YOUR OBJECTIVE:
Scan the entries below and extract each line with the word "data" in it.

+++

(** * HEIC to JPG converter: web session driver and command-line batch driver

    A shallow embedding of [app.py] (the Flask application) and of
    [convert_heic_cli.py] (the command-line tool), with the properties of
    the natural-language specification stated and settled against it.

    The imaging library (Pillow with the HEIF opener) is an interface
    ([Imaging]): the code under study is the glue around it. For the
    command-line tool the errors with which the operating system
    answers a path are an interface as well ([Cli.OS]). *)

From Stdlib Require Import Strings.Byte Strings.Ascii Strings.String ZArith.ZArith.
From stdpp Require Import gmap strings list fin_maps pretty sorting lexico.

(** ** Python strings and [os.path] helpers *)

Module Py.

(** [str.lower()], on the ASCII range. *)
Definition lower_ascii (c : ascii) : ascii :=
  let n := nat_of_ascii c in
  if (65 <=? n)%nat && (n <=? 90)%nat then ascii_of_nat (n + 32) else c.

Fixpoint lower (s : string) : string :=
  match s with
  | EmptyString => EmptyString
  | String c r => String (lower_ascii c) (lower r)
  end.

(** [s.endswith(suffix)]. *)
Definition endswith (s suffix : string) : bool :=
  let n := String.length s in
  let m := String.length suffix in
  (m <=? n)%nat && String.eqb (substring (n - m) m s) suffix.

(** [s.rfind(c)] for a one-character needle: the last index of [c],
    or -1. *)
Fixpoint rfind_from (c : ascii) (s : string) (i : Z) (last : Z) : Z :=
  match s with
  | EmptyString => last
  | String d r => rfind_from c r (i + 1) (if Ascii.eqb c d then i else last)
  end.

Definition rfind (c : ascii) (s : string) : Z := rfind_from c s 0 (-1).

(** [p[i:j]] for indices within range. *)
Definition slice (p : string) (i j : nat) : string := substring i (j - i) p.

(** [genericpath._splitext(p, sep, altsep=None, extsep)]: the extension
    starts at the last dot of the last component, leading dots of that
    component not counted. *)
Definition _splitext (p : string) (sep extsep : ascii) : string * string :=
  let sepIndex := rfind sep p in
  let dotIndex := rfind extsep p in
  if (sepIndex <? dotIndex)%Z then
    let filenameIndex := Z.to_nat (sepIndex + 1) in
    let di := Z.to_nat dotIndex in
    if existsb (fun i => negb (String.eqb (slice p i (i + 1)) (String extsep EmptyString)))
               (seq filenameIndex (di - filenameIndex))
    then (slice p 0 di, slice p di (String.length p))
    else (p, EmptyString)
  else (p, EmptyString).

(** [posixpath.splitext]. *)
Definition splitext (p : string) : string * string := _splitext p "/"%char "."%char.

(** [posixpath.join(a, b)]. *)
Definition join (a b : string) : string :=
  if String.prefix "/" b then b
  else if String.eqb a "" || endswith a "/" then a +:+ b
  else a +:+ "/" +:+ b.

(** [str(n)] for a non-negative [int]. *)
Definition str_of_nat (n : nat) : string := pretty n.

(** [c.isspace()] on the ASCII range: tab to carriage return, the four
    separators and the space. *)
Definition is_space (c : ascii) : bool :=
  let n := nat_of_ascii c in
  ((9 <=? n)%nat && (n <=? 13)%nat) || ((28 <=? n)%nat && (n <=? 32)%nat).

Fixpoint lstrip_by (p : ascii -> bool) (s : string) : string :=
  match s with
  | EmptyString => EmptyString
  | String c r => if p c then lstrip_by p r else s
  end.

Fixpoint rstrip_by (p : ascii -> bool) (s : string) : string :=
  match s with
  | EmptyString => EmptyString
  | String c r =>
      match rstrip_by p r with
      | EmptyString => if p c then EmptyString else String c EmptyString
      | r' => String c r'
      end
  end.

(** [s.strip()] and [s.strip(c)] for a one-character argument. *)
Definition strip (s : string) : string := rstrip_by is_space (lstrip_by is_space s).

Definition strip_char (c : ascii) (s : string) : string :=
  rstrip_by (Ascii.eqb c) (lstrip_by (Ascii.eqb c) s).

End Py.

(** ** Exceptions and the state-and-exception monad of a [try] block *)

Inductive result (A : Type) : Type :=
| Ok (a : A)
| Raise (e : string).
Arguments Ok {A} a.
Arguments Raise {A} e.

(** A block of statements running on a mutable state [S]: what it has
    written to the state stays written when it raises. [Raise e] is an
    exception of the class [Exception], named by [e]; an interrupt of
    the program from outside is not modelled. *)
Definition M (S A : Type) : Type := S -> S * result A.

Definition ret {S A} (a : A) : M S A := fun s => (s, Ok a).

Definition bind {S A B} (m : M S A) (k : A -> M S B) : M S B :=
  fun s => match m s with
           | (s', Ok a) => k a s'
           | (s', Raise e) => (s', Raise e)
           end.

Definition lift {S A} (r : result A) : M S A := fun s => (s, r).

Definition get {S} : M S S := fun s => (s, Ok s).

Definition modify {S} (f : S -> S) : M S unit := fun s => (f s, Ok tt).

(** [try: body except Exception as e: handler(str(e))]. *)
Definition try_except {S A} (body : M S A) (handler : string -> M S A) : M S A :=
  fun s => match body s with
           | (s', Ok a) => (s', Ok a)
           | (s', Raise e) => handler e s'
           end.

Declare Scope py_scope.
Delimit Scope py_scope with py.
Notation "x <- c1 ;; c2" := (bind c1 (fun x => c2))
  (at level 100, c1 at next level, right associativity) : py_scope.
Notation "c1 ;;; c2" := (bind c1 (fun _ => c2))
  (at level 100, right associativity) : py_scope.

(** ** The imaging library

    [Image.open], [img.mode], [img.convert('RGB')] and the JPEG encoder
    behind [img.save(path, "JPEG", quality=q)]. [Image_save] takes the target
    path since the write can fail for reasons of the path; on success
    it gives the bytes that were written, on failure nothing is left at
    the path. *)

Class Imaging : Type := {
  Image : Type;
  Image_open : list byte -> result Image;
  Image_mode : Image -> string;
  Image_convert_RGB : Image -> result Image;
  Image_save : Image -> string -> Z -> result (list byte)
}.

(** The step shared by both programs:
    [if img.mode in ('RGBA', 'P'): img = img.convert('RGB')]. *)
Definition normalize_mode `{Imaging} (img : Image) : result Image :=
  if String.eqb (Image_mode img) "RGBA" || String.eqb (Image_mode img) "P"
  then Image_convert_RGB img
  else Ok img.

(** ** The web application ([app.py]) *)

Module Web.

(** A werkzeug [FileStorage]: the name the client sent and the bytes
    that [file.read()] returns. *)
Record FileStorage : Type := {
  filename : string;
  stream : list byte
}.

(** [request.files], a [MultiDict], as the list of its (field, file)
    pairs in the order of the form. *)
Definition MultiDict : Type := list (string * FileStorage).

(** [key in d]. *)
Definition contains (key : string) (d : MultiDict) : bool :=
  existsb (fun kv => String.eqb (fst kv) key) d.

(** [d.getlist(key)]. *)
Definition getlist (key : string) (d : MultiDict) : list FileStorage :=
  map snd (List.filter (fun kv => String.eqb (fst kv) key) d).

(** The dicts appended to [converted_files] and [failed_files]. *)
Record converted_entry : Type := {
  original : string;
  converted : string;
  size : nat
}.

Record failed_entry : Type := {
  name : string;
  error : string
}.

(** What a view function returns: [jsonify(...)] with its status,
    [send_file(...)], or an exception that no handler caught (Flask
    answers 500). *)
Inductive response : Type :=
| JsonError (status : nat) (msg : string) (failed : option (list failed_entry))
| JsonSuccess (session_id : string) (converted_list : list converted_entry)
              (failed_list : list failed_entry) (total_converted total_failed : nat)
| SendFile (archive : list byte) (download_name : string)
| Unhandled (exception : string).

(** The content of [TEMP_DIR]: session directories, and the archives
    that [download_zip] leaves next to them. An entry of a session
    directory is a regular file or something else (a subdirectory). *)
Inductive entry : Type :=
| Regular (data : list byte)
| Subdir.

Inductive node : Type :=
| File (data : list byte)
| Dir (content : gmap string entry).

(** [os.makedirs(os.path.join(TEMP_DIR, d), exist_ok=True)]: the
    listing afterwards and the content of the directory. *)
Definition makedirs (temp : gmap string node) (d : string)
  : result (gmap string node * gmap string entry) :=
  match temp !! d with
  | None => Ok (<[d := Dir ∅]> temp, ∅)
  | Some (Dir c) => Ok (temp, c)
  | Some (File _) => Raise "FileExistsError"
  end.

(** [os.listdir] of a session directory. *)
Definition listdir (c : gmap string entry) : list string := (map_to_list c).*1.

(** The locals of [convert_files] that the loop updates, with the
    session directory it writes to. *)
Record loop_state : Type := {
  converted_files : list converted_entry;
  failed_files : list failed_entry;
  file_counter : gmap string nat;
  session_files : gmap string entry
}.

+++

PROBLEM SOLUTION:
| Regular (data : list byte)
| File (data : list byte)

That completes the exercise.